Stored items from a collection
::::::
(* ===== verification/Zod.v ===== *)
(** The schema library that the contracts are written with: what they use of
    it, as an interface whose laws are its documented behaviour, and an instance
    of the interface. *)
From S2P Require Import Prelude Text Language Primitives Values.

(** A schema and its combinators; [accepts s v] is whether [s.safeParse(v)]
    succeeds.  [refine s f] adds a check to a schema ([min], [max], [regex],
    [refine] and [superRefine]): the value passes when [f] adds no issue and does
    not throw. *)
Class Zod := {
  schema : Type;
  accepts : schema → value → bool;
  z_string : schema;
  z_boolean : schema;
  z_null : schema;
  z_int : schema;
  z_literal : value → schema;
  z_enum : list jstr → schema;
  z_array : schema → schema;
  nullable : schema → schema;
  z_strictObject : list (jstr * schema) → schema;
  z_union : list schema → schema;
  z_discriminatedUnion : jstr → list schema → schema;
  refine : schema → (value → result bool) → schema;
}.

Definition is_Null (v : value) : bool := match v with Null => true | _ => false end.
Definition own_keys (v : value) : list jstr := match v with RecordV _ fields => fields.*1 | _ => [] end.
Definition key_in (keys : list jstr) (k : jstr) : bool := existsb (str_eqb k) keys.
Definition is_plain_object (v : value) : bool := match v with RecordV _ _ => true | _ => false end.

(** A strict object has the keys of its shape and no others; what a
    discriminated union accepts, one of its options does. *)
Class ZodLaws (Z : Zod) : Prop := {
  accepts_string v : accepts z_string v = is_string v;
  accepts_boolean v : accepts z_boolean v = is_boolean v;
  accepts_null v : accepts z_null v = is_Null v;
  accepts_int v : accepts z_int v = is_safe_integer v;
  accepts_literal l v : accepts (z_literal l) v = (v === l);
  accepts_enum names v : accepts (z_enum names) v = match v with Str s => key_in names s | _ => false end;
  accepts_array s v : accepts (z_array s) v = is_array v && forallb (accepts s) (elements v);
  accepts_nullable s v : accepts (nullable s) v = is_Null v || accepts s v;
  accepts_strictObject shape v :
    accepts (z_strictObject shape) v
    = is_plain_object v && forallb (key_in shape.*1) (own_keys v)
      && forallb (λ p, key_in (own_keys v) p.1 && accepts p.2 (property v p.1)) shape;
  accepts_union ss v : accepts (z_union ss) v = existsb (λ s, accepts s v) ss;
  accepts_discriminatedUnion k ss v :
    accepts (z_discriminatedUnion k ss) v = true → existsb (λ s, accepts s v) ss = true;
  accepts_refine s f v : accepts (refine s f) v = accepts s v && bool_decide (f v = Ok true);
}.

Section Zod.
Context {Z : Zod} {laws : ZodLaws Z}.

(** [s.parse(v)]: what it returns has the contents of [v], and nothing that
    follows looks at the identity or at the order of its properties. *)
Definition parse (s : schema) (v : value) : result value :=
  if accepts s v then Ok v else Throw ZodError.

(** A check that does not throw. *)
Definition check (s : schema) (f : value → bool) : schema := refine s (λ v, Ok (f v)).

Lemma accepts_check s f v : accepts (check s f) v = accepts s v && f v.
Proof. unfold check. rewrite accepts_refine. f_equal. destruct (f v); [by apply bool_decide_eq_true_2|by apply bool_decide_eq_false_2]. Qed.

Lemma refined s f v : accepts (refine s f) v = true → accepts s v = true ∧ f v = Ok true.
Proof. rewrite accepts_refine, andb_true_iff, bool_decide_eq_true. done. Qed.

Lemma checked s f v : accepts (check s f) v = true → accepts s v = true ∧ f v = true.
Proof. rewrite accepts_check. apply andb_prop. Qed.

Lemma z_parse_Ok s v w : parse s v = Ok w → w = v ∧ accepts s v = true.
Proof. unfold parse. destruct (accepts s v); [by intros [= ->]|done]. Qed.

(** What a strict object that is accepted has. *)
Lemma strict_record shape v : accepts (z_strictObject shape) v = true → ∃ a l, v = RecordV a l.
Proof. rewrite accepts_strictObject. destruct v; try done. eauto. Qed.

Lemma strict_property shape v k s : accepts (z_strictObject shape) v = true → (k, s) ∈ shape →
  accepts s (property v k) = true ∧ is_Some (assoc k (fields v)).
Proof.
  rewrite accepts_strictObject. intros H Hin. apply andb_prop in H as [H Hshape]. apply andb_prop in H as [Hrec _].
  rewrite forallb_forall in Hshape. apply list_elem_of_In in Hin. specialize (Hshape _ Hin). cbn in Hshape.
  apply andb_prop in Hshape as [Hk Hs]. split; [done|]. destruct v as [| | | | | | | | | | |a l|]; try done.
  cbn [own_keys fields] in *. clear -Hk. unfold key_in in Hk. induction l as [|[k' x] l IH]; [done|].
  cbn in Hk |- *. unfold str_eqb in *. destruct (decide (k' = k)) as [->|Hne]; [by rewrite bool_decide_eq_true_2|].
  rewrite bool_decide_eq_false_2 by done. apply orb_prop in Hk as [Hk|Hk]; [|by apply IH].
  apply bool_decide_eq_true in Hk. congruence.
Qed.

Lemma z_array_elements s v : accepts (z_array s) v = true →
  is_array v = true ∧ Forall (λ x, accepts s x = true) (elements v).
Proof.
  rewrite accepts_array. intros [Ha Hf]%andb_prop. split; [done|]. apply Forall_forall. intros x Hx.
  rewrite forallb_forall in Hf. by apply Hf, list_elem_of_In.
Qed.

Lemma union_option ss v : accepts (z_union ss) v = true → ∃ s, s ∈ ss ∧ accepts s v = true.
Proof. rewrite accepts_union. intros (s & Hs & Ha)%existsb_exists. exists s. by rewrite list_elem_of_In. Qed.

Lemma discriminated_option k ss v : accepts (z_discriminatedUnion k ss) v = true → ∃ s, s ∈ ss ∧ accepts s v = true.
Proof. intros H%accepts_discriminatedUnion. apply existsb_exists in H as (s & Hs & Ha). exists s. by rewrite list_elem_of_In. Qed.
End Zod.

(** ** An instance

    A schema is the test that it makes. *)

Definition predicates : Zod := {|
  schema := value → bool;
  accepts s v := s v;
  z_string := is_string;
  z_boolean := is_boolean;
  z_null := is_Null;
  z_int := is_safe_integer;
  z_literal l v := v === l;
  z_enum names v := match v with Str s => key_in names s | _ => false end;
  z_array s v := is_array v && forallb s (elements v);
  nullable s v := is_Null v || s v;
  z_strictObject shape v :=
    is_plain_object v && forallb (key_in shape.*1) (own_keys v)
    && forallb (λ p, key_in (own_keys v) p.1 && p.2 (property v p.1)) shape;
  z_union ss v := existsb (λ s, s v) ss;
  z_discriminatedUnion k ss v := existsb (λ s, s v) ss;
  refine s f v := s v && bool_decide (f v = Ok true);
|}.

Lemma predicates_laws : ZodLaws predicates.
Proof. by split. Qed.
::::::
PROMPT:
Filter the lines above, keeping and copying those that contain "interface".

RESPONSE TO THE TASK:
    it, as an interface whose laws are its documented behaviour, and an instance
    of the interface. *)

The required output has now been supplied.